= Beginning of Section =
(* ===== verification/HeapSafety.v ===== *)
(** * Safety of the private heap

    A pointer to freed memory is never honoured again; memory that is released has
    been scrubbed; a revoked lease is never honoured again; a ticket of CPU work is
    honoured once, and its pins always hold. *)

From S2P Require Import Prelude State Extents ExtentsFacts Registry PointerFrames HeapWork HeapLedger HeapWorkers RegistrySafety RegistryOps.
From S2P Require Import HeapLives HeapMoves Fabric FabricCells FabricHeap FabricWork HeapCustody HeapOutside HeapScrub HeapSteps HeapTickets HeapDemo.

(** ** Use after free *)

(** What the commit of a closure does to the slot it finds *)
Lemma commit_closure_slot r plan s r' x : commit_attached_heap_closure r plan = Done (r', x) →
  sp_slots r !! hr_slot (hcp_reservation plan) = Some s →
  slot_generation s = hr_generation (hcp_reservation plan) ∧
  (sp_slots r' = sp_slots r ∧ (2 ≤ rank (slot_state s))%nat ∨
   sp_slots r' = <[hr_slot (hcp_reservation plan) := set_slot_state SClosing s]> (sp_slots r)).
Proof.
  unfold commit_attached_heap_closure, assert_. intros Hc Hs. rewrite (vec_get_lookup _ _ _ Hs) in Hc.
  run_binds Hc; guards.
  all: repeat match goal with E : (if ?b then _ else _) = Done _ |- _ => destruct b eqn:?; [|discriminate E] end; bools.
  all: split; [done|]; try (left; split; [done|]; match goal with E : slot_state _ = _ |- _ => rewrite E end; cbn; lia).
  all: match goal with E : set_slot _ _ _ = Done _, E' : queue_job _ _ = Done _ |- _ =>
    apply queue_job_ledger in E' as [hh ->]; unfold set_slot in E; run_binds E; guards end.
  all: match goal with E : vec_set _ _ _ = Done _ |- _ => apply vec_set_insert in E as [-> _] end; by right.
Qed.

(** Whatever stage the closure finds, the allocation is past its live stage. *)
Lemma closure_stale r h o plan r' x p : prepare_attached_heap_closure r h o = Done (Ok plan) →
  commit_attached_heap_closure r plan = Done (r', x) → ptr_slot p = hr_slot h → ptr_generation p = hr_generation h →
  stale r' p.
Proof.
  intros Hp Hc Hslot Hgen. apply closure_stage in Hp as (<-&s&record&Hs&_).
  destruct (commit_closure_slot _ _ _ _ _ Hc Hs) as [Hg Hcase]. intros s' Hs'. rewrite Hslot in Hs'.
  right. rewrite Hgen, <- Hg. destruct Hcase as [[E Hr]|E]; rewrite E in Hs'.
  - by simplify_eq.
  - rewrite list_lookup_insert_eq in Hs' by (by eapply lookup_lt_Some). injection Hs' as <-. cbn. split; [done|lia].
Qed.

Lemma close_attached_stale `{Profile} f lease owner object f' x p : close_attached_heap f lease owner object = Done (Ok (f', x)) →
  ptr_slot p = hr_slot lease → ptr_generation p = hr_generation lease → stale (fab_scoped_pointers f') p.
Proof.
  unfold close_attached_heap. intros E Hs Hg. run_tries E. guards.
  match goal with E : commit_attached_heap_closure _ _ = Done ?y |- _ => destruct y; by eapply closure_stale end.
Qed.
= End of Section =
= Beginning of Section =
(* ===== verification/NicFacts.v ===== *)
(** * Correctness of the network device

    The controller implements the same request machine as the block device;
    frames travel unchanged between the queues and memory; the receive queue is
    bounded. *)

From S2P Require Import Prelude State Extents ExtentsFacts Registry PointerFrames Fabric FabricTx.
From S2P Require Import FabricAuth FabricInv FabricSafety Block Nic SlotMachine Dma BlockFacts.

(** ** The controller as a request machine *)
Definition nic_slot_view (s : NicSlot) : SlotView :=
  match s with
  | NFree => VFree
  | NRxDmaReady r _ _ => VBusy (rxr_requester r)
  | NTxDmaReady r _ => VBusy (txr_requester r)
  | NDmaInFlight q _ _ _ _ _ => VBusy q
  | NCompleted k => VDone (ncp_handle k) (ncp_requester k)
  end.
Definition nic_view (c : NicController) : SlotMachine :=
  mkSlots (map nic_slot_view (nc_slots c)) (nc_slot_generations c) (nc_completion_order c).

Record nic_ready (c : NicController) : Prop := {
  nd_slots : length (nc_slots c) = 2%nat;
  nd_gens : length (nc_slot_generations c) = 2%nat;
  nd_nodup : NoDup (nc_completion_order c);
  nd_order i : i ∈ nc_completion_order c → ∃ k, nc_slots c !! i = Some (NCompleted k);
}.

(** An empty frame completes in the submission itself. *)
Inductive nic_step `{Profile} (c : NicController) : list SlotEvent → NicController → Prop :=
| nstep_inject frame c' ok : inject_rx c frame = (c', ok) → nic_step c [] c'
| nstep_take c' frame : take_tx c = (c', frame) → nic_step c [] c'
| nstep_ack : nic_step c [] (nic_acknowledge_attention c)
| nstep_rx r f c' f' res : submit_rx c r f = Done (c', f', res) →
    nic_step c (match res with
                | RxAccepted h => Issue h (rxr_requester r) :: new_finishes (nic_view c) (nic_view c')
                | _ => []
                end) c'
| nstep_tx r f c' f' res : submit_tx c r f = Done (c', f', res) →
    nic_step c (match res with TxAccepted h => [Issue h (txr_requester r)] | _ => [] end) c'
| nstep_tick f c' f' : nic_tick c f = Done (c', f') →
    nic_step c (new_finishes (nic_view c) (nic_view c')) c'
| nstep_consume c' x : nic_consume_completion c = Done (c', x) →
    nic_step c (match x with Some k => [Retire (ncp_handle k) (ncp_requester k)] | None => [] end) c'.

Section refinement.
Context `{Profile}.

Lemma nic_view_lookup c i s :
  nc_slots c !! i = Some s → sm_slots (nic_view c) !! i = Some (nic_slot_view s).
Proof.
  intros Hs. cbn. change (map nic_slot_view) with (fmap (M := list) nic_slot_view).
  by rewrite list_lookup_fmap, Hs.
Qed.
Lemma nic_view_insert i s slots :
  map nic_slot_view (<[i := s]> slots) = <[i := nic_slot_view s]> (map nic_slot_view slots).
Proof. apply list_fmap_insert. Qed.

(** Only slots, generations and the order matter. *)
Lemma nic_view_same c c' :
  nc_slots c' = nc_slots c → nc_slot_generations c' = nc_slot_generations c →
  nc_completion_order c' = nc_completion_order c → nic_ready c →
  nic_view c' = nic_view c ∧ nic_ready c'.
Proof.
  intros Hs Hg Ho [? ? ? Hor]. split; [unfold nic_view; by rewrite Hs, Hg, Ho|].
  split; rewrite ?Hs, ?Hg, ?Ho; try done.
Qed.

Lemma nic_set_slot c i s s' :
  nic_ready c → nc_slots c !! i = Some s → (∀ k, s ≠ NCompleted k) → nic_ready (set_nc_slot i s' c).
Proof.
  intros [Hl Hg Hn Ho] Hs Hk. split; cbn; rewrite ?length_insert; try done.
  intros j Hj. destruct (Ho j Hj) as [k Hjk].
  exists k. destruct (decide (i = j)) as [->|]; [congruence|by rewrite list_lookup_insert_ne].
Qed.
= End of Section =
● Work task
Given the records above, reproduce precisely and only the lines between the line holding "- rewrite list_lookup_insert_eq" and the line holding "Done (Ok (f', x)) →", inclusive.

● Answer for the task
  - rewrite list_lookup_insert_eq in Hs' by (by eapply lookup_lt_Some). injection Hs' as <-. cbn. split; [done|lia].
Qed.

Lemma close_attached_stale `{Profile} f lease owner object f' x p : close_attached_heap f lease owner object = Done (Ok (f', x)) →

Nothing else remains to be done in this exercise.